Chairman Pitofsky stated also that protecting consumers in global e-commerce would require international cooperation. "I think what we are going to have to do in the consumer protection area something that we have been working on for ten, fifteen, or twenty years, in the antitrust area. There is going to have to be coordinated enforcement. I don't think that there is any other way to get at it. And, you will find just in the last year or two that other countries around the world have come to appreciate how important coordination is. So, we do have groups at the OECD, the (inaubidble phase),other hemispheric groups, who are addressing the issue of how we can work together, cooperate, coordinate, in order to bring these kinds of cases, and challenge this kind of behavior."
Robert Pitofsky stated that the FTC recently entered into a consent decree halting conduct by a group of auto retailers directed against a competitor who sold online. In a case which Pitofsky described as "the wave of the future," a group of showroom based Chrysler dealers were being underpriced by a Chrysler dealer who sold online. The area dealers had gone to the Chrysler Corp. and threatened a boycott if the online dealer were not restricted.

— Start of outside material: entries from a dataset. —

(* ===== verification/BrokerRequests.v ===== *)
(** The request brokers of [http/broker.cpp]: [BaseRequestBroker], which gets a connection and makes the request, and those that call the one below them in a loop, [RedirectRequestBroker] and [RetryRequestBroker].
    What is below a broker (the connection broker, the connection, the body of the request, the broker below) is an argument that may do anything. *)

From Stdlib Require Import String.
From stdpp Require Import numbers list_numbers list.
From S2P Require Import Prelude Http Uri.

(** ** Redirections *)

Definition MOVED_PERMANENTLY : Z := 301.
Definition FOUND : Z := 302.
Definition TEMPORARY_REDIRECT : Z := 307.

Record RedirectRequestBroker := mkRedirect { m_maxRedirects : Z; m_handle301 : bool; m_handle302 : bool; m_handle307 : bool }.
Definition RedirectRequestBroker_new (maxRedirects : Z) : RedirectRequestBroker := mkRedirect maxRedirects true true true.

Section Redirect.
Context {E : Type} (b : RedirectRequestBroker).

(** What the broker below does with a request for a URI: a response, of which the status and the location count and whether finishing the request throws, or an exception. *)
Inductive reply := Reply (status : Z) (location : Uri.URI) (finish : option E) | Raised (e : E).

Inductive redirect_result := Responds (status : Z) | Circular (uri : Uri.URI) | Rethrows (e : E) | Faults (f : fault).

(** Whether the status is a redirection, and whether that is handled. *)
Definition handles (status : Z) : bool :=
  if status =? FOUND then m_handle302 b
  else if status =? TEMPORARY_REDIRECT then m_handle307 b
  else if status =? MOVED_PERMANENTLY then m_handle301 b
  else false.

(** [parent] is given how often it was called before. *)
Context (parent : nat -> Uri.URI -> reply).

(** The loop, with the result, the URI that the headers of the request have afterwards and the URIs that were requested; [None] when the fuel runs out. *)
Fixpoint redirect_loop (fuel n : nat) (currentUri originalUri : Uri.URI) (uris : list Uri.URI) (redirects : Z) : option (redirect_result * Uri.URI * list Uri.URI) :=
  match fuel with
  | O => None
  | S fuel =>
      match parent n currentUri with
      | Raised e => Some (Rethrows e, originalUri, [currentUri])
      | Reply status location finish =>
          if handles status then
            let redirects := u64 (redirects + 1) in
            if redirects =? m_maxRedirects b then Some (Circular originalUri, originalUri, [currentUri])
            else
              match transform currentUri location with
              | Err f => Some (Faults f, originalUri, [currentUri])
              | Ok next =>
                  if existsb (fun u => URI_equal u next) uris then Some (Circular originalUri, originalUri, [currentUri])
                  else
                    let originalUri := if status =? MOVED_PERMANENTLY then next else originalUri in
                    match finish with
                    | Some e => Some (Rethrows e, originalUri, [currentUri])
                    | None =>
                        '(r, u, l) ← redirect_loop fuel (S n) next originalUri (uris ++ [next]) redirects;
                        Some (r, u, currentUri :: l)
                    end
              end
          else Some (Responds status, originalUri, [currentUri])
      end
  end.

Definition redirect_request (fuel : nat) (uri : Uri.URI) : option (redirect_result * Uri.URI * list Uri.URI) := redirect_loop fuel 0 uri uri [uri] 0.
End Redirect.
Arguments Reply {E}. Arguments Raised {E}. Arguments Responds {E}. Arguments Circular {E}. Arguments Rethrows {E}. Arguments Faults {E}.

(** ** Retries *)

(** Where an exception came from; [None] when it has no [errinfo_source]. *)
Inductive ExceptionSource := CONNECTION | HTTP.
Inductive retry_exn := SocketException | PriorRequestFailedException | PriorConnectionFailedException | UnexpectedEofException | AnotherException.
Inductive attempt_result := Succeeds | Throws (e : retry_exn) (source : option ExceptionSource).

#[global] Instance ExceptionSource_eq_dec : EqDecision ExceptionSource.
Proof. solve_decision. Defined.

(** Whether a request that ended with this exception may be made again, and whether the counter is incremented. *)
Definition retries_again (e : retry_exn) (source : option ExceptionSource) : bool :=
  match e, source with
  | SocketException, Some _ | PriorConnectionFailedException, Some _ => true
  | PriorRequestFailedException, Some HTTP | UnexpectedEofException, Some HTTP => true
  | _, _ => false
  end.
Definition counts (e : retry_exn) : bool := match e with SocketException | UnexpectedEofException => true | _ => false end.

Section Retry.
(** [delayDg] is [None] when none is given, and then nothing is counted; [parent] is given how often it was called before. *)
Context (delayDg : option (Z -> bool)) (parent : nat -> attempt_result).

(** The loop, with the result, the counter and the number of calls. *)
Fixpoint retry_loop (fuel n : nat) (retries : Z) : option (attempt_result * Z * nat) :=
  match fuel with
  | O => None
  | S fuel =>
      match parent n with
      | Succeeds => Some (Succeeds, 0, S n)
      | Throws e source =>
          if retries_again e source then
            match delayDg with
            | None => retry_loop fuel (S n) retries
            | Some dg =>
                let retries' := if counts e then u64 (retries + 1) else retries in
                if dg (u64 (retries + 1)) then retry_loop fuel (S n) retries' else Some (Throws e source, retries', S n)
            end
          else Some (Throws e source, retries, S n)
      end
  end.
End Retry.

(** ** The request itself *)

(** An exception, whether it is a [boost::exception], and its source; those that are not cannot be tagged with one. *)
Record thrown := mkThrown { t_exn : retry_exn; t_boost : bool; t_source : option ExceptionSource }.
Definition tag (source : ExceptionSource) (x : thrown) : thrown := if t_boost x then mkThrown (t_exn x) true (Some source) else x.

(** [doBody]: the exception of the body, if any, and whether it came from the stream of the request. *)
Definition doBody (body : option (thrown * bool)) : option thrown * bool :=
  match body with
  | None => (None, false)
  | Some (x, error) => (Some (if error then tag HTTP x else x), error)
  end.

(** The headers of the caller that are changed on the way, the URI of the request line and the host, and the URI that the connection was given. *)
Record headers := mkHeaders { h_uri : Uri.URI; h_host : option text; h_sent : option Uri.URI }.

(** Code that changes the headers and may end early, with a failed assertion or an exception. *)
Inductive ends := Asserted | Threw (x : thrown).
Definition hop (A : Type) : Type := headers -> (A + ends) * headers.

#[global] Instance hop_ret : MRet hop := fun A a h => (inl a, h).
#[global] Instance hop_bind : MBind hop := fun A B f m h => match m h with (inl a, h') => f a h' | (inr e, h') => (inr e, h') end.

Definition check_h (b : bool) : hop unit := fun h => (if b then inl tt else inr Asserted, h).
Definition throws {A} (x : thrown) : hop A := fun h => (inr (Threw x), h).
Definition catch_all {A} (m : hop A) (handler : thrown -> hop A) : hop A :=
  fun h => match m h with (inr (Threw x), h') => handler x h' | r => r end.
(** What something else throws, or gives. *)
Definition outer {A} (r : A + thrown) : hop A := match r with inl a => mret a | inr x => throws x end.

Definition put_uri (u : Uri.URI) : hop unit := fun h => (inl tt, mkHeaders u (h_host h) (h_sent h)).
Definition change_uri (f : Uri.URI -> Uri.URI) : hop unit := fun h => (inl tt, mkHeaders (f (h_uri h)) (h_host h) (h_sent h)).
Definition put_host (t : text) : hop unit := fun h => (inl tt, mkHeaders (h_uri h) (Some t) (h_sent h)).

Section Base.
(** [parse_authority]: assigning a text to an authority; [conn]: whether the connection for a URI is to a proxy, or what getting it threw; [send]: what making a request with these headers threw; [response]: what reading the response threw;
    [bodyDg]: when a body is given, what it does. *)
Context (parse_authority : text -> Authority + thrown) (conn : Uri.URI -> bool + thrown) (send : headers -> option thrown) (response : option thrown) (bodyDg : option (option (thrown * bool))).

(** A path whose second segment is empty starts with two slashes. *)
Definition two_slashes (p : list text) : bool := path_isAbsolute p && (2 <? zlen p) && bool_decide (p !! 1%nat = Some []).

(** [conn.first->request(requestHeaders)] and [doRequest]. *)
Definition send_request : hop unit := fun h => (match send h with None => inl tt | Some x => inr (Threw x) end, mkHeaders (h_uri h) (h_host h) (Some (h_uri h))).

(** From where the body has been started on: the response is read, and the body waited for. *)
Definition await_response : hop unit :=
  let '(exception, exceptionWasHttp) := match bodyDg with Some body => doBody body | None => (None, false) end in
  match response, exception with
  | Some _, Some x => throws x
  | Some x, None => throws x
  | None, Some x => if exceptionWasHttp then mret tt else throws x
  | None, None => mret tt
  end.

(** The [try] around the request. *)
Definition send_and_wait (originalUri : Uri.URI) : hop unit :=
  catch_all
    (catch_all send_request (fun x => throws (tag HTTP x)) ≫= fun _ =>
     put_uri originalUri ≫= fun _ =>
     await_response)
    (fun x => put_uri originalUri ≫= fun _ => throws x).

Definition base_request (connect : bool) : hop unit := fun h =>
  let originalUri := h_uri h in
  (check_h (m_hostDefined (authority originalUri)) ≫= fun _ =>
   (if negb connect then put_host (m_host (authority originalUri))
    else
      check_h (m_schemeDefined originalUri) ≫= fun _ =>
      check_h (bool_decide (m_scheme originalUri = str "http")) ≫= fun _ =>
      check_h (zlen (path originalUri) =? 2) ≫= fun _ =>
      put_uri URI_new ≫= fun _ =>
      outer (parse_authority (default [] (path originalUri !! 1%nat))) ≫= fun a =>
      change_uri (set_authority a)) ≫= fun _ =>
   (fun h => catch_all (outer (conn (if connect then originalUri else h_uri h))) (fun x => put_uri originalUri ≫= fun _ => throws (tag CONNECTION x)) h) ≫= fun proxied =>
   (if negb connect && negb proxied && negb (two_slashes (path originalUri)) then
      change_uri (set_schemeDefined false) ≫= fun _ => change_uri (fun u => set_authority (set_hostDefined false (authority u)) u)
    else mret tt) ≫= fun _ =>
   send_and_wait originalUri) h.
End Base.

Tech Law Journal asked Chairman Pitofsky afterwards whether there were any other cases pending before the FTC in which off-line retailers might be engaging in acts that constitute restraints of trade against on-line retailers. "I am not supposed to discuss pending investigations," said Pitofsky. "But just wait around. We will see cases like that, I'm sure."
"The Internet as a marketplace will not reach its full potential unless consumers, when they do business in e-commerce, are confident, feel safe and secure," said Robert Pitofsky. "Government and the private sector must address questions like fraud and deception, consumer privacy, security of commercial transactions, and marketing to children."
|Related story: Business Software Alliance Announces Policy Agenda.|
However, this reference to "security of commercial transactions" was a closest either got to discussing encryption. Neither Secretary Daley nor Robert Pitofsky mentioned the importance of encryption to the future of online commerce. In contrast, at a private industry luncheon hosted in Washington DC the day before by the Business Software Alliance, representatives of software companies stressed that encryption is necessary for security in online commerce, and that legislation must be passed protecting encryption rights.
A Nekkei reporter asked for reaction to the recent federal court decision on the anti-porn Child Online Protection Act. Robert Pitofsky declined to comment, on the grounds that it is a Department of Justice matter.
Also present at the event, but not participating, were FTC Commissioners Mozelle Thompson and Sheila Anthony, and FTC consumer protection chief Jodie Bernstein.